Directions:
Go through each line of the records below and count those with the word "Some". Give only the count.

===== Supplied material =====

(** With an E820 map that has a usable entry, the usable and the reserved
    ranges are exactly the entries that are not empty and lie below 4 GB, in the
    order of the map; with or without a map every usable range is a range of
    32-bit addresses. *)
Theorem memory_info_from_boot_raw_ranges bi :
  Forall entry_u32 (e820_entries bi) →
  let info := memory_info_from_boot_raw (Some bi) in
  info_ok info ∧
  (e820_entry_count bi ≠ 0 → kept_usable (scanned_entries bi) ≠ [] →
   source info = MEMORY_INFO_SOURCE_E820 ∧ usable_ranges info = kept_usable (scanned_entries bi) ∧
   reserved_ranges info = kept_reserved (scanned_entries bi)).
Proof. apply boot_raw_spec. Qed.

Lemma memory_info_from_boot_raw_ranges_witness :
  usable_ranges (memory_info_from_boot_raw (Some demo_boot)) = [Range 0 0x9fc00; Range 0x100000 0x3ff00000].
Proof.
  destruct (memory_info_from_boot_raw_ranges demo_boot) as [_ H].
  - repeat constructor; simpl; (lia || reflexivity || discriminate).
  - destruct H as (_ & E & _); [simpl; lia|discriminate|]. rewrite E. reflexivity.
Defined.

(** ** The RAM that the boot loader reports *)

(** The usable entries of the E820 map, and the RAM reported: up to the end of the
    highest of them, or without one the number of megabytes found by other means. *)
Definition usable_map (bi : boot_memory_info) : list memory_range :=
  if e820_entry_count bi =? 0 then [] else kept_usable (scanned_entries bi).
Definition map_top (l : list memory_range) : Z := foldr (fun r t => Z.max (r_base r + r_size r) t) 0 l.
Definition reported_ram (bi : boot_memory_info) : Z :=
  match usable_map bi with [] => detected_ram_mb bi * 1024 * 1024 | l => map_top l end.

(** The whole page directory entries in an amount of RAM. *)
Definition whole_pdes (n : Z) : Z := n / MEMORY_LAYOUT_PDE_BYTES * MEMORY_LAYOUT_PDE_BYTES.

Lemma map_top_app l k : 0 ≤ map_top k → map_top (l ++ k) = Z.max (map_top l) (map_top k).
Proof. intros Hk. induction l as [|r l IH]; simpl; [lia|]. rewrite IH. lia. Qed.

Lemma map_top_nonneg l : 0 ≤ map_top l.
Proof. induction l as [|r l IH]; simpl; lia. Qed.

Lemma e820_step_top us rs hi e : entry_u32 e → 0 ≤ hi → (e820_step (us, rs, hi) e).2 = Z.max hi (map_top (kept_usable [e])).
Proof.
  intros [[Hb1 Hb2] [Hl1 Hl2]] Hhi. unfold e820_step, kept_usable, entry_kept, is_usable, u32. cbn [List.filter].
  destruct (Z.eqb_spec (length_low e) 0); simpl; [lia|].
  destruct (base_high e =? 0), (length_high e =? 0); simpl; try lia.
  destruct (Z.ltb_spec (base_low e + length_low e) U32) as [H|H]; cbn [andb].
  - rewrite Z.mod_small by lia. destruct (Z.ltb_spec (base_low e + length_low e) (base_low e)); [lia|].
    destruct (e_type e =? MEMORY_E820_TYPE_USABLE); simpl; [zcases|]; lia.
  - replace (base_low e + length_low e) with (base_low e + length_low e - U32 + 1 * U32) by lia.
    rewrite Z.mod_add, Z.mod_small by (unfold U32 in *; lia).
    destruct (Z.ltb_spec (base_low e + length_low e - U32) (base_low e)); simpl; lia.
Qed.

Lemma e820_scan_top l us rs hi : Forall entry_u32 l → 0 ≤ hi →
  (foldl e820_step (us, rs, hi) l).2 = Z.max hi (map_top (kept_usable l)).
Proof.
  revert us rs hi. induction l as [|e l IH]; intros us rs hi Hl Hhi; cbn [foldl]; [simpl; lia|].
  apply Forall_cons in Hl as [He Hl]. pose proof (e820_step_top us rs hi e He Hhi) as Hs.
  destruct (e820_step (us, rs, hi) e) as [[us' rs'] hi'] eqn:E. cbn [snd] in Hs. rewrite IH by (done || lia).
  assert (kept_usable (e :: l) = kept_usable [e] ++ kept_usable l) as ->.
  { unfold kept_usable. rewrite <-fmap_app, <-List.filter_app. done. }
  rewrite map_top_app by apply map_top_nonneg. lia.
Qed.

Lemma sanitize_whole d : MEMORY_LAYOUT_DEFAULT_RAM_BYTES ≤ d →
  sanitize_detected_bytes d = whole_pdes (Z.min d MEMORY_LAYOUT_MAX_RAM_BYTES).
Proof.
  intros Hd. unfold sanitize_detected_bytes, whole_pdes, align_down. change MEMORY_LAYOUT_PDE_BYTES with (2 ^ 22).
  assert (min_u32 d MEMORY_LAYOUT_MAX_RAM_BYTES = Z.min d MEMORY_LAYOUT_MAX_RAM_BYTES) as -> by (unfold min_u32; zcases; lia).
  unfold MEMORY_LAYOUT_MAX_RAM_BYTES, MEMORY_LAYOUT_DEFAULT_RAM_BYTES in *. set (m := Z.min _ _).
  assert (768 * 1024 * 1024 ≤ m ≤ 0x40000000) as Hm by lia. clearbody m.
  destruct (Z.eqb_spec (2 ^ 22) 0) as [|_]; [lia|].
  rewrite (u32_small (2 ^ 22 - 1)), land_not_mask by (unfold is_u32, U32; lia).
  pose proof (Z.div_mod m (2 ^ 22)). pose proof (Z.mod_pos_bound m (2 ^ 22)).
  assert (192 ≤ m / 2 ^ 22) by (apply Z.div_le_lower_bound; lia).
  zcases; lia.
Qed.

Lemma whole_pdes_mono a b : a ≤ b → whole_pdes a ≤ whole_pdes b.
Proof. intros H. unfold whole_pdes, MEMORY_LAYOUT_PDE_BYTES. pose proof (Z.div_le_mono a b 0x400000). lia. Qed.

Lemma sanitize_twice d : 0 ≤ d → sanitize_detected_bytes (sanitize_detected_bytes d) = sanitize_detected_bytes d.
Proof.
  intros Hd. destruct (sanitize_spec d Hd) as (Hs & Hm & _). rewrite sanitize_whole by lia.
  rewrite Z.min_l by lia. unfold whole_pdes. rewrite (Z.div_mod (sanitize_detected_bytes d) MEMORY_LAYOUT_PDE_BYTES) at 2 by (unfold MEMORY_LAYOUT_PDE_BYTES; lia). lia.
Qed.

=====

Expected answer:
2